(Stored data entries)

==============================

Lemma clamp_mono a b : nle a b → nle (clamp a) (clamp b).
Proof.
  destruct a as [x|], b as [y|]; try done. rewrite !clamp_Fin. simpl.
  unfold clamp01. repeat destruct Rlt_dec; lra.
Qed.

Lemma ToUint8Clamp_nle a b :
  nle a b → (ToUint8Clamp a ≤ ToUint8Clamp b)%Z.
Proof.
  destruct a as [x|], b as [y|]; try done. apply ToUint8Clamp_mono.
Qed.

(** ** Soft focus, further *)

Lemma lookup_pixelsOf c n k :
  (k < n * 4)%nat → pixelsOf c n !! k = Some (c k).
Proof. intros Hk. unfold pixelsOf. by apply lookup_fmap_seq. Qed.

(** The pixels of the result of the soft-focus stage. *)
Lemma softFocus_pixels P out w h params σ :
  getContext2d P = true →
  (0 < w < 2 ^ 31)%Z → (0 < h < 2 ^ 31)%Z →
  (out < length (u8c σ))%nat →
  length (bytes σ out) = (Z.to_nat (w * h) * 4)%nat →
  ∃ res σ',
    softFocus P out w h (w * h) params σ = Ok res σ' ∧
    data res = (length (u8c σ) + 1)%nat ∧
    length (bytes σ' (data res)) = (Z.to_nat (w * h) * 4)%nat ∧
    ∀ i, (i < Z.to_nat (w * h))%nat →
      pixelAt (bytes σ' (data res)) i =
        blendAt params (bytes σ out)
          (pixelsOf (softened P params w h (bytes σ out)) (Z.to_nat (w * h)))
          i.
Proof.
  intros Hctx Hw Hh Hlive Hlen. eexists _, _.
  split; [by apply softFocus_run|].
  cbn [data]. rewrite (bytes_ext _ _ _ _ 1) by lia. slot.
  split; [done|].
  split; [by apply length_blocks|]. intros i Hi. by apply pixelAt_blocks.
Qed.

(** A pixel of the last loop, from the bytes it reads. *)
Lemma blendAt_bytes params out soft i (o0 o1 o2 b0 b1 b2 : Z) :
  out !! (i * 4)%nat = Some o0 → out !! (i * 4 + 1)%nat = Some o1 →
  out !! (i * 4 + 2)%nat = Some o2 →
  soft !! (i * 4)%nat = Some b0 → soft !! (i * 4 + 1)%nat = Some b1 →
  soft !! (i * 4 + 2)%nat = Some b2 →
  let s := softFocusStrength params in
  blendAt params out soft i =
    [ToUint8Clamp (Fin ((IZR o0 / 255 * (1 - s) + IZR b0 / 255 * s) * 255));
     ToUint8Clamp (Fin ((IZR o1 / 255 * (1 - s) + IZR b1 / 255 * s) * 255));
     ToUint8Clamp (Fin ((IZR o2 / 255 * (1 - s) + IZR b2 / 255 * s) * 255));
     255%Z].
Proof.
  intros Ho0 Ho1 Ho2 Hb0 Hb1 Hb2 s. unfold blendAt, softBlend.
  rewrite (sample_lookup _ _ _ Ho0), (sample_lookup _ _ _ Ho1),
    (sample_lookup _ _ _ Ho2), (sample_lookup _ _ _ Hb0),
    (sample_lookup _ _ _ Hb1), (sample_lookup _ _ _ Hb2).
  cbn [ndiv nadd nsub nmul lift2 fmap list_fmap].
  by rewrite ToUint8Clamp_255.
Qed.

(** The bytes the last loop reads for pixel [i] of [n]. *)
Lemma blend_inputs (out : list Z) (c : surface) n i :
  length out = (n * 4)%nat → (i < n)%nat →
  ∃ o0 o1 o2 o3,
    out !! (i * 4)%nat = Some o0 ∧ out !! (i * 4 + 1)%nat = Some o1 ∧
    out !! (i * 4 + 2)%nat = Some o2 ∧ out !! (i * 4 + 3)%nat = Some o3 ∧
    pixelAt out i = [o0; o1; o2; o3] ∧
    pixelsOf c n !! (i * 4)%nat = Some (c (i * 4)%nat) ∧
    pixelsOf c n !! (i * 4 + 1)%nat = Some (c (i * 4 + 1)%nat) ∧
    pixelsOf c n !! (i * 4 + 2)%nat = Some (c (i * 4 + 2)%nat).
Proof.
  intros Hlen Hi.
  destruct (lookup_lt_is_Some_2 out (i * 4)) as [o0 H0]; [lia|].
  destruct (lookup_lt_is_Some_2 out (i * 4 + 1)) as [o1 H1]; [lia|].
  destruct (lookup_lt_is_Some_2 out (i * 4 + 2)) as [o2 H2]; [lia|].
  destruct (lookup_lt_is_Some_2 out (i * 4 + 3)) as [o3 H3]; [lia|].
  exists o0, o1, o2, o3. repeat split; try done.
  - apply list_eq. intros k. rewrite lookup_pixelAt.
    destruct (decide (k < 4)%nat) as [Hk|Hk].
    + destruct k as [|[|[|[|k]]]];
        [rewrite Nat.add_0_r, H0 | rewrite H1 | rewrite H2 | rewrite H3 | lia];
        done.
    + destruct k as [|[|[|[|k]]]]; try lia; done.
  - apply lookup_pixelsOf. lia.
  - apply lookup_pixelsOf. lia.
  - apply lookup_pixelsOf. lia.
Qed.

Lemma blend_value_between (o b : Z) (s : R) :
  0 <= s <= 1 →
  IZR (Z.min o b) <= (IZR o / 255 * (1 - s) + IZR b / 255 * s) * 255
    <= IZR (Z.max o b).
Proof.
  intros Hs.
  replace ((IZR o / 255 * (1 - s) + IZR b / 255 * s) * 255)
    with (IZR o * (1 - s) + IZR b * s) by lra.
  destruct (Z.le_ge_cases o b) as [Hle|Hle].
  - rewrite Z.min_l, Z.max_r by done. apply IZR_le in Hle. nra.
  - rewrite Z.min_r, Z.max_l by done. apply IZR_le in Hle. nra.
Qed.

==============================

◆ **What is expected**
Only the lines above starting at the line that holds "[rewrite Nat.add_0_r, H0" and ending at the line that holds "destruct (Z.le_ge_cases o b) as [Hle|Hle]." are to be repeated, exactly and in full.

◆ **Answer to the problem**
        [rewrite Nat.add_0_r, H0 | rewrite H1 | rewrite H2 | rewrite H3 | lia];
        done.
    + destruct k as [|[|[|[|k]]]]; try lia; done.
  - apply lookup_pixelsOf. lia.
  - apply lookup_pixelsOf. lia.
  - apply lookup_pixelsOf. lia.
Qed.

Lemma blend_value_between (o b : Z) (s : R) :
  0 <= s <= 1 →
  IZR (Z.min o b) <= (IZR o / 255 * (1 - s) + IZR b / 255 * s) * 255
    <= IZR (Z.max o b).
Proof.
  intros Hs.
  replace ((IZR o / 255 * (1 - s) + IZR b / 255 * s) * 255)
    with (IZR o * (1 - s) + IZR b * s) by lra.
  destruct (Z.le_ge_cases o b) as [Hle|Hle].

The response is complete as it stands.